Asda owner Walmart is teaming up with Google to enter the nascent voice-shopping market, currently dominated by Amazon.com, adding another front to Walmart’s battle with the online megastore.
Google, which makes the Android software used to run most of the world’s smartphones, will offer hundreds of thousands of Walmart items on its voice-controlled Google Assistant platform in the US from late September, Walmart’s head of e-commerce, Marc Lore, wrote in a blog post on Wednesday.
Mr Lore, who joined the world’s largest retailer after it bought his e-commerce company Jet.com, said Walmart would offer a wider selection than any retailer on the platform.
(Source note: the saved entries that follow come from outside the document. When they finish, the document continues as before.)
Definition EdgeServiceName : bytes := str "rook.edge.v1.EdgeService".
Definition EdgeServiceRegisterDeviceProcedure : bytes := str "/rook.edge.v1.EdgeService/RegisterDevice".
Definition EdgeServiceSyncEdgeProcedure : bytes := str "/rook.edge.v1.EdgeService/SyncEdge".
Definition EdgeServiceAckCommandProcedure : bytes := str "/rook.edge.v1.EdgeService/AckCommand".
Definition EdgeServiceSubmitEventsProcedure : bytes := str "/rook.edge.v1.EdgeService/SubmitEvents".
Definition EdgeServiceRenewLeasesProcedure : bytes := str "/rook.edge.v1.EdgeService/RenewLeases".
Definition EdgeServiceWatchEdgeProcedure : bytes := str "/rook.edge.v1.EdgeService/WatchEdge".
Definition EdgeServiceResolveArtifactUploadProcedure : bytes := str "/rook.edge.v1.EdgeService/ResolveArtifactUpload".

Section service.
Context {S : Type} `{Connect S, EdgeMessages}.

(** The interface a client has, and the one a server implements. *)
Record EdgeServiceClient := MkEdgeServiceClient {
  c_RegisterDevice : UnaryCall RegisterDeviceRequest RegisterDeviceResponse;
  c_SyncEdge : UnaryCall SyncEdgeRequest SyncEdgeResponse;
  c_AckCommand : UnaryCall AckCommandRequest AckCommandResponse;
  c_SubmitEvents : UnaryCall SubmitEventsRequest SubmitEventsResponse;
  c_RenewLeases : UnaryCall RenewLeasesRequest RenewLeasesResponse;
  c_WatchEdge : StreamCall WatchEdgeRequest WatchEdgeResponse;
  c_ResolveArtifactUpload : UnaryCall ResolveArtifactUploadRequest ResolveArtifactUploadResponse }.
Record EdgeServiceHandler := MkEdgeServiceHandler {
  RegisterDevice : UnaryCall RegisterDeviceRequest RegisterDeviceResponse;
  SyncEdge : UnaryCall SyncEdgeRequest SyncEdgeResponse;
  AckCommand : UnaryCall AckCommandRequest AckCommandResponse;
  SubmitEvents : UnaryCall SubmitEventsRequest SubmitEventsResponse;
  RenewLeases : UnaryCall RenewLeasesRequest RenewLeasesResponse;
  WatchEdge : StreamServe WatchEdgeRequest WatchEdgeResponse;
  ResolveArtifactUpload : UnaryCall ResolveArtifactUploadRequest ResolveArtifactUploadResponse }.

Record edgeServiceClient := MkedgeServiceClient {
  registerDevice : Client RegisterDeviceRequest RegisterDeviceResponse;
  syncEdge : Client SyncEdgeRequest SyncEdgeResponse;
  ackCommand : Client AckCommandRequest AckCommandResponse;
  submitEvents : Client SubmitEventsRequest SubmitEventsResponse;
  renewLeases : Client RenewLeasesRequest RenewLeasesResponse;
  watchEdge : Client WatchEdgeRequest WatchEdgeResponse;
  resolveArtifactUpload : Client ResolveArtifactUploadRequest ResolveArtifactUploadResponse }.

Definition edgeServiceClient_RegisterDevice (c : edgeServiceClient) : UnaryCall RegisterDeviceRequest
  RegisterDeviceResponse :=
  fun ctx req => CallUnary (registerDevice c) ctx req.
Definition edgeServiceClient_SyncEdge (c : edgeServiceClient) : UnaryCall SyncEdgeRequest SyncEdgeResponse :=
  fun ctx req => CallUnary (syncEdge c) ctx req.
Definition edgeServiceClient_AckCommand (c : edgeServiceClient) : UnaryCall AckCommandRequest AckCommandResponse :=
  fun ctx req => CallUnary (ackCommand c) ctx req.
Definition edgeServiceClient_SubmitEvents (c : edgeServiceClient) : UnaryCall SubmitEventsRequest
  SubmitEventsResponse :=
  fun ctx req => CallUnary (submitEvents c) ctx req.
Definition edgeServiceClient_RenewLeases (c : edgeServiceClient) : UnaryCall RenewLeasesRequest RenewLeasesResponse :=
  fun ctx req => CallUnary (renewLeases c) ctx req.
Definition edgeServiceClient_WatchEdge (c : edgeServiceClient) : StreamCall WatchEdgeRequest WatchEdgeResponse :=
  fun ctx req => CallServerStream (watchEdge c) ctx req.
Definition edgeServiceClient_ResolveArtifactUpload (c : edgeServiceClient) : UnaryCall ResolveArtifactUploadRequest
  ResolveArtifactUploadResponse :=
  fun ctx req => CallUnary (resolveArtifactUpload c) ctx req.

Definition NewEdgeServiceClient (httpClient : HTTPClient) (baseURL : bytes) (opts : list ClientOption)
    : EdgeServiceClient :=
  let baseURL := TrimRight baseURL (str "/") in
  let edgeServiceMethods := method_ByName (str "EdgeService") in
  let c := MkedgeServiceClient
    (NewClient RegisterDeviceRequest RegisterDeviceResponse httpClient (baseURL ++ EdgeServiceRegisterDeviceProcedure)
       [WithClientSchema (edgeServiceMethods (str "RegisterDevice")); WithClientOptions opts])
    (NewClient SyncEdgeRequest SyncEdgeResponse httpClient (baseURL ++ EdgeServiceSyncEdgeProcedure)
       [WithClientSchema (edgeServiceMethods (str "SyncEdge")); WithClientOptions opts])
    (NewClient AckCommandRequest AckCommandResponse httpClient (baseURL ++ EdgeServiceAckCommandProcedure)
       [WithClientSchema (edgeServiceMethods (str "AckCommand")); WithClientOptions opts])
    (NewClient SubmitEventsRequest SubmitEventsResponse httpClient (baseURL ++ EdgeServiceSubmitEventsProcedure)
       [WithClientSchema (edgeServiceMethods (str "SubmitEvents")); WithClientOptions opts])
    (NewClient RenewLeasesRequest RenewLeasesResponse httpClient (baseURL ++ EdgeServiceRenewLeasesProcedure)
       [WithClientSchema (edgeServiceMethods (str "RenewLeases")); WithClientOptions opts])
    (NewClient WatchEdgeRequest WatchEdgeResponse httpClient (baseURL ++ EdgeServiceWatchEdgeProcedure)
       [WithClientSchema (edgeServiceMethods (str "WatchEdge")); WithClientOptions opts])
    (NewClient ResolveArtifactUploadRequest ResolveArtifactUploadResponse httpClient (baseURL ++
      EdgeServiceResolveArtifactUploadProcedure)
       [WithClientSchema (edgeServiceMethods (str "ResolveArtifactUpload")); WithClientOptions opts]) in
  MkEdgeServiceClient (edgeServiceClient_RegisterDevice c) (edgeServiceClient_SyncEdge c)
    (edgeServiceClient_AckCommand c) (edgeServiceClient_SubmitEvents c) (edgeServiceClient_RenewLeases c)
      (edgeServiceClient_WatchEdge c) (edgeServiceClient_ResolveArtifactUpload c).

Definition NewEdgeServiceHandler (svc : EdgeServiceHandler) (opts : list HandlerOption)
    : bytes * HTTPHandler Payload Output S :=
  let edgeServiceMethods := method_ByName (str "EdgeService") in
  let edgeServiceRegisterDeviceHandler := NewUnaryHandler RegisterDeviceRequest RegisterDeviceResponse
    EdgeServiceRegisterDeviceProcedure (RegisterDevice svc)
       [WithHandlerSchema (edgeServiceMethods (str "RegisterDevice")); WithHandlerOptions opts] in
  let edgeServiceSyncEdgeHandler := NewUnaryHandler SyncEdgeRequest SyncEdgeResponse EdgeServiceSyncEdgeProcedure
    (SyncEdge svc)
       [WithHandlerSchema (edgeServiceMethods (str "SyncEdge")); WithHandlerOptions opts] in
  let edgeServiceAckCommandHandler := NewUnaryHandler AckCommandRequest AckCommandResponse
    EdgeServiceAckCommandProcedure (AckCommand svc)
       [WithHandlerSchema (edgeServiceMethods (str "AckCommand")); WithHandlerOptions opts] in
  let edgeServiceSubmitEventsHandler := NewUnaryHandler SubmitEventsRequest SubmitEventsResponse
    EdgeServiceSubmitEventsProcedure (SubmitEvents svc)
       [WithHandlerSchema (edgeServiceMethods (str "SubmitEvents")); WithHandlerOptions opts] in
  let edgeServiceRenewLeasesHandler := NewUnaryHandler RenewLeasesRequest RenewLeasesResponse
    EdgeServiceRenewLeasesProcedure (RenewLeases svc)
       [WithHandlerSchema (edgeServiceMethods (str "RenewLeases")); WithHandlerOptions opts] in
  let edgeServiceWatchEdgeHandler := NewServerStreamHandler WatchEdgeRequest WatchEdgeResponse
    EdgeServiceWatchEdgeProcedure (WatchEdge svc)
       [WithHandlerSchema (edgeServiceMethods (str "WatchEdge")); WithHandlerOptions opts] in
  let edgeServiceResolveArtifactUploadHandler := NewUnaryHandler ResolveArtifactUploadRequest
    ResolveArtifactUploadResponse EdgeServiceResolveArtifactUploadProcedure (ResolveArtifactUpload svc)
       [WithHandlerSchema (edgeServiceMethods (str "ResolveArtifactUpload")); WithHandlerOptions opts] in
  (str "/rook.edge.v1.EdgeService/", fun r s =>
    if bool_decide (URL_Path r = EdgeServiceRegisterDeviceProcedure) then ServeHTTP
      edgeServiceRegisterDeviceHandler r s
    else if bool_decide (URL_Path r = EdgeServiceSyncEdgeProcedure) then ServeHTTP edgeServiceSyncEdgeHandler r s
    else if bool_decide (URL_Path r = EdgeServiceAckCommandProcedure) then ServeHTTP edgeServiceAckCommandHandler r s
    else if bool_decide (URL_Path r = EdgeServiceSubmitEventsProcedure) then ServeHTTP
      edgeServiceSubmitEventsHandler r s
    else if bool_decide (URL_Path r = EdgeServiceRenewLeasesProcedure) then ServeHTTP edgeServiceRenewLeasesHandler
      r s
    else if bool_decide (URL_Path r = EdgeServiceWatchEdgeProcedure) then ServeHTTP edgeServiceWatchEdgeHandler r s
    else if bool_decide (URL_Path r = EdgeServiceResolveArtifactUploadProcedure) then ServeHTTP
      edgeServiceResolveArtifactUploadHandler r s
    else http_NotFound r s).

(** [UnimplementedEdgeServiceHandler]. *)
Definition UnimplementedEdgeServiceHandler_RegisterDevice : UnaryCall RegisterDeviceRequest RegisterDeviceResponse :=
  fun _ _ => throw (NewError Server.Unimplemented (str "rook.edge.v1.EdgeService.RegisterDevice is not implemented")).
Definition UnimplementedEdgeServiceHandler_SyncEdge : UnaryCall SyncEdgeRequest SyncEdgeResponse :=
  fun _ _ => throw (NewError Server.Unimplemented (str "rook.edge.v1.EdgeService.SyncEdge is not implemented")).
Definition UnimplementedEdgeServiceHandler_AckCommand : UnaryCall AckCommandRequest AckCommandResponse :=
  fun _ _ => throw (NewError Server.Unimplemented (str "rook.edge.v1.EdgeService.AckCommand is not implemented")).
Definition UnimplementedEdgeServiceHandler_SubmitEvents : UnaryCall SubmitEventsRequest SubmitEventsResponse :=
  fun _ _ => throw (NewError Server.Unimplemented (str "rook.edge.v1.EdgeService.SubmitEvents is not implemented")).
Definition UnimplementedEdgeServiceHandler_RenewLeases : UnaryCall RenewLeasesRequest RenewLeasesResponse :=
  fun _ _ => throw (NewError Server.Unimplemented (str "rook.edge.v1.EdgeService.RenewLeases is not implemented")).
Definition UnimplementedEdgeServiceHandler_WatchEdge : StreamServe WatchEdgeRequest WatchEdgeResponse :=
  fun _ _ _ => throw (NewError Server.Unimplemented (str "rook.edge.v1.EdgeService.WatchEdge is not implemented")).
Definition UnimplementedEdgeServiceHandler_ResolveArtifactUpload : UnaryCall ResolveArtifactUploadRequest
  ResolveArtifactUploadResponse :=
  fun _ _ => throw (NewError Server.Unimplemented (str "rook.edge.v1.EdgeService.ResolveArtifactUpload is not implemented")).
Definition UnimplementedEdgeServiceHandler : EdgeServiceHandler :=
  MkEdgeServiceHandler UnimplementedEdgeServiceHandler_RegisterDevice UnimplementedEdgeServiceHandler_SyncEdge
    UnimplementedEdgeServiceHandler_AckCommand UnimplementedEdgeServiceHandler_SubmitEvents
      UnimplementedEdgeServiceHandler_RenewLeases UnimplementedEdgeServiceHandler_WatchEdge
        UnimplementedEdgeServiceHandler_ResolveArtifactUpload.
End service.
Amazon, whose voice-controlled aide Alexa allows users to shop from the retailer (although not yet in the Republic), has the lion’s share of the US voice-controlled device industry, with its Echo devices accounting for 72.2 per cent of the market in 2016, far ahead of the Google Home gadget’s 22 per cent, according to research firm eMarketer.
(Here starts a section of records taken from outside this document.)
(* ===== verification/Transport.v ===== *)
(** * The front door: the TLS listener, and the addresses it may be reached at
    (transport/transport.go)

    The listener is a state machine: the goroutine [Listen] starts, the kernel's
    listener, the connections, the requests in flight on them, the channel that
    carries a serve failure to [Err], and the calls of [Shutdown], under any
    interleaving. Of [net/http] and [crypto/tls] it has what this package relies
    on: the minimum version, the certificate, tracked listeners, the two ways
    [ServeTLS] returns, and a [Shutdown] that closes idle connections until none
    is left or its context ends. A handler is a program of sections ([Threads]),
    so a request, and a stream above all, stays in flight from its first section
    to its last; when its client goes away it runs on without a connection. A
    request may be read from any connection that is still open, during a
    shutdown too. *)

From stdpp Require Import gmap.
From S2P Require Import Prelude GoStrings GoTime GoOS Http Crypto Threads Connect LinkConnect.
From S2P Require Identity Pairing Registry Server Handler Trust.

(** ** [crypto/tls] *)

Definition VersionTLS13 : Z := 0x0304.

Record Config := MkConfig { Certificates : list Identity.TLSCertificate; MinVersion : Z }.

(** What a client that speaks up to [v] agrees on: a version, and the
    certificate it is shown. *)
Definition handshake (c : Config) (v : Z) : option (Z * Identity.TLSCertificate) :=
  cert ← head (Certificates c);
  if MinVersion c <=? v then Some (Z.min v VersionTLS13, cert) else None.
Amazon has also dominated Walmart and other brick-and-mortar retailers in online sales.
Walmart has begun pushing back aggressively, however, offering discounts to customers who buy online and pick up in-store, and free two-day shipping for purchases of $35 or more.
The latter move even forced Amazon, which rarely imitates the competition, to lower its threshold for free shipping.